Heading to the neighbourhood civic centre might not be the first idea that comes to mind for breakfast or lunch with the kids. But the cafe and restaurant of the Villa Florida civic centre has a well-designed, healthy daily menu, in which couscous frequently features. They also have good burgers and omelettes, as well as a selection of home-made cakes.
Some people can't bear to see (or hear) children in bars and restaurants. Remember those days? Now you're looking for just the opposite, meet Omar Sayol, who opened Papas & The Mamas in the new part of the Rambla of Poble Nou. 'It's not a kiddies' playground, it's just a place where parents can relax while they have a meal,' says Sayol. It's also a place where you won't have to do a balancing act between tables, and there's plenty of space to park the pushchair.This open space is mostly made of wood (the little ones don't suffer as much if they happen to take a spill against something with a bit more natural give), and there's a small play area and bar in the corner. (read more)

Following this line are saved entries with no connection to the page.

(* ===== verification/RocksStorage.v ===== *)
(** * RocksDB storage

    [storage/rocksdb_storage.cpp] over RocksDB.  The engine is not part of the
    repository: [RocksDB] lists the calls the code makes and [RocksDBLaws] the
    documented behaviour the theorems use.  All databases share one key space,
    in which the record [key] of database [uuid] is stored under [uuid ++ key],
    and a database is enumerated by the range of the keys that start with
    [uuid]. *)

From S2P Require Import Prelude Messages Storage.

(** ** Strings

    RocksDB's default comparator is the byte-wise [string_ltb]. *)

(** [Slice::starts_with]. *)
Fixpoint starts_with (p s : string) : bool :=
  match p, s with
  | EmptyString, _ => true
  | String a p, String b s => bool_decide (a = b) && starts_with p s
  | String _ _, EmptyString => false
  end.

(** [std::string::substr(n)]. *)
Fixpoint substr_from (n : nat) (s : string) : string :=
  match n, s with
  | O, _ => s
  | S n, String _ s => substr_from n s
  | S _, EmptyString => EmptyString
  end.

Lemma append_cons a p s : String a p +:+ s = String a (p +:+ s).
Proof. done. Qed.

Lemma starts_with_app p s : starts_with p (p +:+ s) = true.
Proof. induction p as [|a p IH]; [done|]. simpl. by rewrite bool_decide_true by done. Qed.

Lemma starts_with_spec p s :
  starts_with p s = true ↔ s = p +:+ substr_from (String.length p) s.
Proof.
  revert s. induction p as [|a p IH]; intros s; [done|]. destruct s as [|b s].
  { split; [done|]. by intros ?%(f_equal String.length). }
  simpl starts_with. rewrite andb_true_iff, bool_decide_eq_true, IH. cbn.
  rewrite append_cons. split.
  - intros [-> H]. by rewrite <-H.
  - intros H. by injection H.
Qed.

Lemma substr_from_app p s : substr_from (String.length p) (p +:+ s) = s.
Proof. induction p as [|a p IH]; [done|]. exact IH. Qed.

(** A string that starts with [p] is not below [p]. *)
Lemma starts_with_not_lt p s : starts_with p s = true → string_ltb s p = false.
Proof.
  revert s. induction p as [|a p IH]; intros [|b s]; simpl; try done.
  rewrite andb_true_iff, bool_decide_eq_true. intros [-> H].
  rewrite N.ltb_irrefl, (IH _ H). by rewrite andb_false_r.
Qed.

(** Beyond the last string that starts with [p] none starts with [p] again. *)
Lemma starts_with_block p s t :
  string_ltb s p = false → starts_with p s = false →
  string_ltb s t = true → starts_with p t = false.
Proof.
  revert s t. induction p as [|a p IH]; intros [|b s] [|c t]; simpl; try done.
  rewrite !orb_false_iff, !andb_false_iff, !orb_true_iff, !andb_true_iff,
    !N.ltb_ge, !N.ltb_lt, !N.eqb_neq, !N.eqb_eq, !bool_decide_eq_false.
  intros [Hge Hne] Hp Hlt. destruct (decide (a = c)) as [->|]; [|by left]. right.
  destruct (decide (c = b)) as [->|Hcb].
  - destruct Hp as [?|Hp]; [done|]. destruct Hne as [?|Hne]; [done|].
    destruct Hlt as [?|[_ Hlt]]; [lia|]. by eapply IH.
  - assert (N_of_ascii b ≠ N_of_ascii c).
    { intros E. apply Hcb. rewrite <-(ascii_N_embedding c), <-(ascii_N_embedding b). by rewrite E. }
    lia.
Qed.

Espai Mallorca closed its doors, and Barcelona was missing a place to get good Balearic food. The answer has come from the unlikely trio of editor Pema Maymó, architect Lourdes, and graphic designer Antònia the three partners at Idò DO Balear. It's a multitasking space with a shop filled with gourmet products, a restaurant and a bread shop, all filling the space with island delights. A good lunch or dinner here can consist of a shared combination of tapas, perfect to go with vermouth. There's also a space especially for kids with big tables and a wall made of chalkboards so they can have as much fun as the grown-ups.
For all Pere Calders fans – God has heard your prayers. The cul-de-sac named after the writer has recently become home to one of the loveliest spots in Sant Antoni. They have books by the Catalan author, the draught beer flows freely and there’s a selection of tapas that sends shivers of pleasure through the district. Obviously, the best thing to try is the vermouth. They stock four brands, but if you want to try a Priorat, then you should go for the one from Falset. Incidentally, the outdoor terrace is one of the district’s best kept secrets: You’ll just keep coming back.

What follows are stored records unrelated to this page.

(* ===== verification/Subscriptions.v ===== *)
(** * Subscriptions

    [crud/subscription_manager.cpp]: the table of which session, under which
    transaction id, watches which key of which database, the notifications sent
    when a change commits, and the periodic purge of closed sessions.

    A session object is named by its id (the node numbers its sessions); a
    [std::weak_ptr] to it is that name, and [lock()] succeeds when the session
    is alive at the time of the call: [alive] is an argument of the operations
    that lock. *)

From S2P Require Import Prelude Messages.

Module subscription_manager.

Definition MSG_INVALID_UUID : string := "INVALID_UUID".
Definition MSG_INVALID_KEY : string := "INVALID_KEY".
Definition MSG_INVALID_SUB : string := "INVALID_SUB".
Definition MSG_DUPLICATE_SUB : string := "DUPLICATE_SUB".

Abbreviation transactions := (gmap N session_id).
Abbreviation sessions := (gmap session_id transactions).
Abbreviation keys := (gmap key_t sessions).

Record subscription_manager := Manager { subscribers : gmap uuid_t keys; start_once : bool }.

(** [session->send_datagram(...)]; the timer of the purge. *)
Inductive effect :=
| SendDatagram (session : session_id) (resp : database_response)
| StartPurgeTimer.

Definition empty : subscription_manager := Manager ∅ false.

Definition set_subscribers (subs : gmap uuid_t keys) (s : subscription_manager) : subscription_manager :=
  Manager subs (start_once s).

(** [start]: the first purge is scheduled, once. *)
Definition start : M subscription_manager effect unit :=
  started ← gets start_once;
  if (started : bool) then mret tt
  else modify (λ s, Manager (subscribers s) true);; emit StartPurgeTimer.

(** [m\[key\]\[session\]\[transaction\] = session], with the entries that
    [operator\[\]] creates on the way. *)
Definition add_sub (k : key_t) (tx : N) (session : session_id) (ks : keys) : keys :=
  let ss := default ∅ (ks !! k) in
  let txs := default ∅ (ss !! session) in
  <[k := <[session := <[tx := session]> txs]> ss]> ks.

Definition subscribe (u : uuid_t) (k : key_t) (tx : N) (resp : database_response)
    (session : session_id) (s : subscription_manager) : database_response * subscription_manager :=
  match subscribers s !! u with
  | Some ks =>
      match ks !! k with
      | None => (resp, set_subscribers (<[u := add_sub k tx session ks]> (subscribers s)) s)
      | Some ss =>
          let known :=
            match ss !! session with
            | None => false
            | Some txs => bool_decide (is_Some (txs !! tx))
            end in
          if negb known then (resp, set_subscribers (<[u := add_sub k tx session ks]> (subscribers s)) s)
          else (set_error MSG_DUPLICATE_SUB resp, s)
      end
  | None => (resp, set_subscribers (<[u := add_sub k tx session ∅]> (subscribers s)) s)
  end.

Definition unsubscribe (u : uuid_t) (k : key_t) (tx : N) (resp : database_response)
    (session : session_id) (s : subscription_manager) : database_response * subscription_manager :=
  match subscribers s !! u with
  | None => (set_error MSG_INVALID_UUID resp, s)
  | Some ks =>
      match ks !! k with
      | None => (set_error MSG_INVALID_KEY resp, s)
      | Some ss =>
          match ss !! session with
          | None => (set_error MSG_INVALID_SUB resp, s)
          | Some txs =>
              match txs !! tx with
              | Some _ =>
                  (resp, set_subscribers (<[u := <[k := <[session := delete tx txs]> ss]> ks]> (subscribers s)) s)
              | None => (set_error MSG_INVALID_SUB resp, s)
              end
          end
      end
  end.

(** The message one subscriber is sent. *)
Definition notification (u : uuid_t) (update : bool) (k : key_t) (v : value_t) (tx : N) : database_response :=
  DbResponse (DbHeader u tx)
    (RespSubscriptionUpdate k (if bool_decide (v = "") then "" else v)
       (if update then UPDATE else DELETE)).

(** The two loops over [key_it->second] and [sessions.second], in the order of
    the hash maps. *)
Definition notify_session (alive : session_id → bool) (u : uuid_t) (update : bool) (k : key_t) (v : value_t)
    (txs : transactions) : M subscription_manager effect unit :=
  for_each (λ sub : N * session_id,
    when (alive sub.2) (emit (SendDatagram sub.2 (notification u update k v sub.1))))
    (map_to_list txs).

Definition notify_sessions (alive : session_id → bool) (u : uuid_t) (update : bool) (k : key_t) (v : value_t)
    : M subscription_manager effect unit :=
  s ← gets subscribers;
  match s !! u with
  | Some ks =>
      match ks !! k with
      | Some ss =>
          for_each (λ e : session_id * transactions, notify_session alive u update k v e.2)
            (map_to_list ss)
      | None => mret tt
      end
  | None => mret tt
  end.

Definition inspect_commit (alive : session_id → bool) (m : database_msg) : M subscription_manager effect unit :=
  match msg m with
  | DbCreate k v => notify_sessions alive (db_uuid (header m)) true k v
  | DbUpdate k v => notify_sessions alive (db_uuid (header m)) true k v
  | DbDelete k => notify_sessions alive (db_uuid (header m)) false k ""
  | _ => mret tt
  end.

This is the sandwich shop that Susannah Taylor and Katherine Engelhardt built, and from its pristine white walls – it's in an old motorcycle repair shop – a sign written in red jumps out at us: 'Yes, we're Americans. No, we don't make hamburgers.' The first 'made in the USA' sandwich shop in Barcelona has a selection of 10 sandwiches, all chock-full of fixings. 'Its a cross between a classic American sandwich and our own inventions', the owners say. They use high-quality bread, all from Radas bakery and some sized to suit, and feature original and tantalising combinations of ingredients.